According to Emefiele, the headline inflation, in the view of the MPC members remained high, due likely to a host of non-monetary factors outside the reach of the Central Bank such as perennial scarcity of PMS and exploitation of short-term high price of PMS, the high and rising price of many energy sources and a host of headwinds confronting the food supply chain.
What Emefiele is saying
Emefiele said the MPC, in coming up with its 18.5% primary rate was concerned that despite its aggressive stance adopted since its May 2022 meeting, inflation had decelerated towards the banks’ long-run objective. He said the committee noted that the continued rise in headline inflation, although moderate, remained the biggest challenge confronting macroeconomic stability in Nigeria.
- “In the circumstance, the committee enjoins the fiscal authorities to explore other avenues to expand the safety net in an urgent need to improve its ability to respond to legacy and emerging shocks. Non-oil revenues such as the expansion of the tax bracket will enable the reduction of fiscal deficit and public debt to improve the fiscal space.”
- “Confronted by these challenges, the committee tasked its Research and Monetary Policy Department in the course of this meeting, to evaluate counter-factual evidence from available data using empirical analysis.

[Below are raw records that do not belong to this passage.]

(* ===== verification/Effects.v ===== *)
(** * Effects: programs over the shared state of the server

    A connection is an asynchronous task.  What it does between two
    suspension points is pure; each interaction with the stream, the database,
    the set of logged users, the clock, the signer or the cancellation token
    is one [event] with its [answer].  A task is a tree of events ([prog]), which
    can be run alone ([exec]) or interleaved with others one event at a time
    ([step_prog], used by [Server]).  [STSServerState] and its builder are those of
    [server/src/connection_handler.rs]. *)
From S2P Require Import Prelude Bytes Protocol Sql Database TimeOracle Signer.

(** ** Input/output errors *)

(** [std::io::ErrorKind], as far as the code tells kinds apart. *)
Inductive ErrorKind :=
| BrokenPipe
| ConnectionReset
| ConnectionAborted
| TimedOut
| NetworkDown
| UnexpectedEof
| InvalidData
| AddrInUse
| PermissionDenied
| AddrNotAvailable
| OtherKind (name : string).

#[export] Instance ErrorKind_eq_dec : EqDecision ErrorKind.
Proof. solve_decision. Defined.

(** [std::io::Error]: its kind and its rendering. *)
Record IoError := { io_kind : ErrorKind; io_text : string }.

(** The other end of a framed connection: what sending a frame returns, and what the
    stream yields after it. *)
Record peer := {
  peer_send : list byte → result unit IoError;
  peer_next : list byte → option (result (list byte) IoError)
}.

(** ** The state of the server *)

(** The balance sheet, the set and the token sit behind [Arc]s: every connection
    sees the same ones.  The database is its tables, the cancellation token a
    flag; the oracle points to its offset, an atomic cell of the heap of the process,
    which is the last field. *)
Record STSServerState {RSA : RsaLib} (S : Type) := {
  database : tables;
  cancel_token : bool;
  logged_users : gset string;
  signing_key : RsaPrivateKey;
  time_oracle : TimeOracle;
  signer : S;
  heap : gmap loc Z
}.
Arguments database {RSA S} _.
Arguments cancel_token {RSA S} _.
Arguments logged_users {RSA S} _.
Arguments signing_key {RSA S} _.
Arguments time_oracle {RSA S} _.
Arguments signer {RSA S} _.
Arguments heap {RSA S} _.

(** The offset a connection reads. *)
Definition oracle_offset {RSA : RsaLib} {S : Type} (st : STSServerState S) : Z :=
  load (to_offset_nanos (time_oracle st)) (heap st).

(** The state before its signer is chosen. *)
Record STSServerStateBuilder {RSA : RsaLib} := {
  b_database : tables;
  b_cancel_token : bool;
  b_logged_users : gset string;
  b_signing_key : RsaPrivateKey;
  b_time_oracle : TimeOracle;
  b_heap : gmap loc Z
}.

Section Builder.
Context {RSA : RsaLib}.

Definition from_bundle (database : tables) (cancel_token : bool) (signing_key : RsaPrivateKey)
    (time_oracle : TimeOracle) (heap : gmap loc Z) : STSServerStateBuilder := {|
  b_database := database;
  b_cancel_token := cancel_token;
  b_logged_users := ∅;
  b_signing_key := signing_key;
  b_time_oracle := time_oracle;
  b_heap := heap
|}.

Definition get_accelerated_build (b : STSServerStateBuilder)
    : STSServerState AcceleratedSigner := {|
  database := b_database b;
  cancel_token := b_cancel_token b;
  logged_users := b_logged_users b;
  signing_key := b_signing_key b;
  time_oracle := b_time_oracle b;
  signer := MkAcceleratedSigner;
  heap := b_heap b
|}.

Definition get_slow_build (b : STSServerStateBuilder) : STSServerState SlowSigner := {|
  database := b_database b;
  cancel_token := b_cancel_token b;
  logged_users := b_logged_users b;
  signing_key := b_signing_key b;
  time_oracle := b_time_oracle b;
  signer := MkSlowSigner;
  heap := b_heap b
|}.
End Builder.

Section Updates.
Context {RSA : RsaLib} {S : Type}.
Implicit Type st : STSServerState S.

Definition set_database (t : tables) st : STSServerState S :=
  {| database := t; cancel_token := cancel_token st; logged_users := logged_users st;
     signing_key := signing_key st; time_oracle := time_oracle st; signer := signer st;
     heap := heap st |}.
Definition set_logged_users (l : gset string) st : STSServerState S :=
  {| database := database st; cancel_token := cancel_token st; logged_users := l;
     signing_key := signing_key st; time_oracle := time_oracle st; signer := signer st;
     heap := heap st |}.
Definition set_cancelled st : STSServerState S :=
  {| database := database st; cancel_token := true; logged_users := logged_users st;
     signing_key := signing_key st; time_oracle := time_oracle st; signer := signer st;
     heap := heap st |}.
Definition set_heap (h : gmap loc Z) st : STSServerState S :=
  {| database := database st; cancel_token := cancel_token st; logged_users := logged_users st;
     signing_key := signing_key st; time_oracle := time_oracle st; signer := signer st;
     heap := h |}.
End Updates.

(** ** Events *)

Inductive event :=
| EvHandshake                                  (* [tls_acceptor.accept(stream)] *)
| EvNext                                       (* the [select!] on [stream.next()] *)
| EvIsCancelled                                (* [cancel_token.is_cancelled()] *)
| EvCancel                                     (* [cancel_token.cancel()] *)
| EvSend (bytes : list byte)                   (* [stream.send(..)] *)
| EvVerify (username password : string)
| EvRegister (username password : string) (ip : IpAddr)
| EvGetTokens (username : string)
| EvAddTokens (username : string) (amount : Z)
| EvSubtractTokens (username : string) (amount : Z)
| EvAddRecord (username : string) (timestamp : Timestamp) (sign : RsaSignature)
| EvHistory (username : string)
| EvLoggedInsert (username : string)           (* [logged_users.insert(..)] *)
| EvLoggedRemove (username : string)           (* [logged_users.remove(..)] *)
| EvTimeNow                                    (* [time_oracle.time_now()] *)
| EvSign (hash : Sha256Hash) (timestamp : Timestamp).

(** How the [select!] of [fetch_next_request] ends. *)
Inductive selected :=
| SelectNext (framed_data : option (result (list byte) IoError))
| SelectCancelled.

Definition answer (e : event) : Type :=
  match e with
  | EvHandshake => result unit IoError
  | EvNext => selected
  | EvIsCancelled => bool
  | EvCancel => unit
  | EvSend _ => result unit IoError
  | EvVerify _ _ => outcome (result unit AuthenticationError)
  | EvRegister _ _ _ => outcome (result unit RegistrationError)
  | EvGetTokens _ => outcome (result Z GetTokensError)
  | EvAddTokens _ _ => outcome (result Z AddTokensError)
  | EvSubtractTokens _ _ => outcome (result Z SubtractTokensError)
  | EvAddRecord _ _ _ => outcome (result unit AddRecordError)
  | EvHistory _ => outcome (result (list HistoryRecord) UserHistoryError)
  | EvLoggedInsert _ | EvLoggedRemove _ => bool
  | EvTimeNow => SystemTime
  | EvSign _ _ => outcome (result RsaSignature SignError)
  end.

(** What the environment decides about the next events of a connection. *)
Record env := {
  en_handshake : result unit IoError;
  en_cancel_first : bool;         (* [select!] polls its ready branches in a random order *)
  en_next : option (result (list byte) IoError);
  en_send : result unit IoError;
  en_faults : list (option SqlxError);
  en_salt : string;
  en_clock : SystemTime;
  en_task_cancelled : bool
}.

Section Perform.
Context {SHA : Sha256Lib} {RSA : RsaLib} {HEX : HexLib} {ARGON : Argon2Lib}.
Context {S : Type} {SI : Signer S}.
Implicit Type st : STSServerState S.

(** A method of the database on the shared tables, with the faults it meets. *)
Definition on_database {E A} (m : io E A) (en : env) st : outcome (result A E) * STSServerState S :=
  let '(r, p) := m {| p_tables := database st; p_faults := en_faults en |} in
  (r, set_database (p_tables p) st).

(** One event: its answer, and the state after it. *)
Definition perform (en : env) (e : event) st : answer e * STSServerState S :=
  match e with
  | EvHandshake => (en_handshake en, st)
  | EvNext => (if cancel_token st && en_cancel_first en then SelectCancelled
               else SelectNext (en_next en), st)
  | EvIsCancelled => (cancel_token st, st)
  | EvCancel => (tt, set_cancelled st)
  | EvSend _ => (en_send en, st)
  | EvVerify u pw => on_database (verify_user_password u pw) en st
  | EvRegister u pw ip => on_database (try_register_user (en_salt en) u pw ip) en st
  | EvGetTokens u => on_database (get_user_tokens u) en st
  | EvAddTokens u n => on_database (add_user_tokens u n) en st
  | EvSubtractTokens u n => on_database (subtract_user_tokens u n) en st
  | EvAddRecord u ts sg => on_database (add_user_record u ts sg) en st
  | EvHistory u => on_database (get_user_history u) en st
  | EvLoggedInsert u =>
      (bool_decide (u ∉ logged_users st), set_logged_users ({[u]} ∪ logged_users st) st)
  | EvLoggedRemove u =>
      (bool_decide (u ∈ logged_users st), set_logged_users (logged_users st ∖ {[u]}) st)
  | EvTimeNow => (time_now (en_clock en) (oracle_offset st), st)
  | EvSign h ts =>
      (generate_timestamp_signature (signer st) (signing_key st) h ts (en_task_cancelled en), st)
  end.
End Perform.

(** ** Programs *)

(** [Cut] is where the bound on the loop iterations is reached. *)
Inductive prog (A : Type) :=
| Ret (a : A)
| Act (e : event) (k : answer e → prog A)
| Crash (msg : string)
| Cut.
Arguments Ret {A} a.
Arguments Act {A} e k.
Arguments Crash {A} msg.
Arguments Cut {A}.

#[export] Instance prog_ret : MRet prog := λ A, Ret.
#[export] Instance prog_bind : MBind prog := λ A B f,
  fix go p := match p with
              | Ret a => f a
              | Act e k => Act e (λ x, go (k x))
              | Crash msg => Crash msg
              | Cut => Cut
              end.

Lemma ret_bind {A B} (a : A) (f : A → prog B) : Ret a ≫= f = f a.
Proof. done. Qed.

Definition act (e : event) : prog (answer e) := Act e Ret.

(** A call that may unwind. *)
Definition unwinding {A} (o : outcome A) : prog A :=
  match o with Done a => Ret a | Panic msg => Crash msg end.

(** [p?] in a function that returns a [Result]. *)
Definition try_bind {A B E} (p : prog (result A E)) (k : A → prog (result B E))
    : prog (result B E) :=
  r ← p; match r with Ok a => k a | Err e => mret (Err e) end.

Notation "'try' x ← p ; k" := (try_bind p (λ x, k))
  (at level 100, x binder, p at next level, k at level 200,
   format "'try'  x  ←  p ;  '//' k") : stss_scope.

(** How a program that was run ends. *)
Inductive ending (A : Type) :=
| Returned (a : A)
| Crashed (msg : string)
| Unfinished.
Arguments Returned {A} a.
Arguments Crashed {A} msg.
Arguments Unfinished {A}.

Section Run.
Context {SHA : Sha256Lib} {RSA : RsaLib} {HEX : HexLib} {ARGON : Argon2Lib}.
Context {S : Type} {SI : Signer S}.
Implicit Type st : STSServerState S.

(** One event of a program that has not ended. *)
Definition step_prog {A} (en : env) (p : prog A) st : prog A * STSServerState S :=
  match p with
  | Act e k => let '(x, st') := perform en e st in (k x, st')
  | _ => (p, st)
  end.

(** What a connection has done: its events with their answers, oldest first. *)
Definition trace : Type := list {e : event & answer e}.

(** A stream that has been closed by the client, everything else in order. *)
Definition closed_stream : env := {|
  en_handshake := Ok tt; en_cancel_first := false; en_next := None; en_send := Ok tt;
  en_faults := []; en_salt := EmptyString; en_clock := 0; en_task_cancelled := false |}.

(** The frame an event delivered. *)
Definition sent (e : event) : answer e → list (list byte) :=
  match e with
  | EvSend b => λ r, match r with Ok _ => [b] | Err _ => [] end
  | _ => λ _, []
  end.

(** A connection run alone, with a client that closes its end after its last turn (a
    client that keeps silent without closing leaves the connection waiting: the worlds
    of [Server] have such runs, in which the task makes no further move).  The
    environment of the current turn, the turns to come, the state of the server and the
    frames delivered so far. *)
Record ctx := {
  c_cur : env;
  c_turns : list env;
  c_state : STSServerState S;
  c_out : list (list byte)
}.

(** [EvNext] starts the next turn; after the last one it finds the closed stream. *)
Definition next_turn (e : event) (c : ctx) : env * list env :=
  match e with
  | EvNext => (default closed_stream (head (c_turns c)), tail (c_turns c))
  | _ => (c_cur c, c_turns c)
  end.

Fixpoint exec {A} (p : prog A) (c : ctx) : ending A * ctx :=
  match p with
  | Ret a => (Returned a, c)
  | Crash msg => (Crashed msg, c)
  | Cut => (Unfinished, c)
  | Act e k =>
      let '(cur, turns) := next_turn e c in
      let '(x, st) := perform cur e (c_state c) in
      exec (k x) {| c_cur := cur; c_turns := turns; c_state := st;
                    c_out := c_out c ++ sent e x |}
  end.

(** The events of that run. *)
Fixpoint exec_trace {A} (p : prog A) (c : ctx) : trace :=
  match p with
  | Act e k =>
      let '(cur, turns) := next_turn e c in
      let '(x, st) := perform cur e (c_state c) in
      existT e x :: exec_trace (k x) {| c_cur := cur; c_turns := turns; c_state := st;
                                        c_out := c_out c ++ sent e x |}
  | _ => []
  end.

Definition map_ending {A B} (f : A → ctx → ending B * ctx) (r : ending A * ctx)
    : ending B * ctx :=
  match r with
  | (Returned a, c) => f a c
  | (Crashed msg, c) => (Crashed msg, c)
  | (Unfinished, c) => (Unfinished, c)
  end.

Lemma exec_bind {A B} (p : prog A) (f : A → prog B) c :
  exec (p ≫= f) c = map_ending (λ a, exec (f a)) (exec p c).
Proof.
  revert c. induction p as [a|e k IH|msg|]; intros c; try done. cbn.
  destruct (next_turn e c) as [cur turns]. destruct (perform cur e (c_state c)) as [x st].
  apply IH.
Qed.

Lemma exec_try {A B E} (p : prog (result A E)) (f : A → prog (result B E)) c :
  exec (try_bind p f) c =
    map_ending (λ r, match r with Ok a => exec (f a) | Err e => λ c, (Returned (Err e), c) end)
      (exec p c).
Proof.
  unfold try_bind. rewrite exec_bind. destruct (exec p c) as [[[a|e]| |] c']; done.
Qed.
End Run.
Arguments ctx {RSA} S.
Arguments c_cur {RSA S} _.
Arguments c_turns {RSA S} _.
Arguments c_state {RSA S} _.
Arguments c_out {RSA S} _.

The result of the analysis revealed that following each monetary policy rate hike, the rise in inflation moderated to what it could have been if the MPC did not aggressively raise rates at all.
- “In fact, empirical evidence provided showed that whereas inflation in April 2023 stood at 22.27%, the counter-factual evidence suggests that it could have risen to 30.48% in April 2023 had the MPC not taken any action to raise the policy rate as it did since May last year.
Indeed, collectively, the MPC rate hike has moderated the rise in inflation by about 800 basis points over the last year,” he said.
Drivers of Inflation
Godwin Emefiele also spoke to the drivers of inflation which he blamed on a number of factors including food, fuel scarcity and imported inflation.
“The recent uptick was driven largely by the increase in both the food and core components, which rose moderately to 24.61 and 20.14 per cent in April 2023 from 24.45 and 19.86 per cent, respectively, in March 2023. The lingering insecurity in major food-producing areas; high cost of transportation driven by rising energy costs; activities of middlemen in the food distribution channels; as well as the persistence of shocks from legacy infrastructural bottlenecks, remains major drivers of the inflationary pressure.”
On imported inflation
“The MPC observed that the economy continued to be weighed down by high import bills, leading to pressure on foreign exchange and resultant increase in the general price level. The Committee noted that the economy needs to build up the stock of foreign reserves to act as buffers against shocks. In addition, the current trend in price development would continue to be monitored by the Bank with greater collaboration with the fiscal authority, to address the drivers of inflation.”
On higher energy prices
“Headline inflation in the view of Members, remained high due largely to a host of non-monetary issues outside the reach of the central bank such as the perennial scarcity of Premium Motor Spirit (PMS) and expectations of shortterm hikes in the pump price of PMS; high and rising price of various energy sources”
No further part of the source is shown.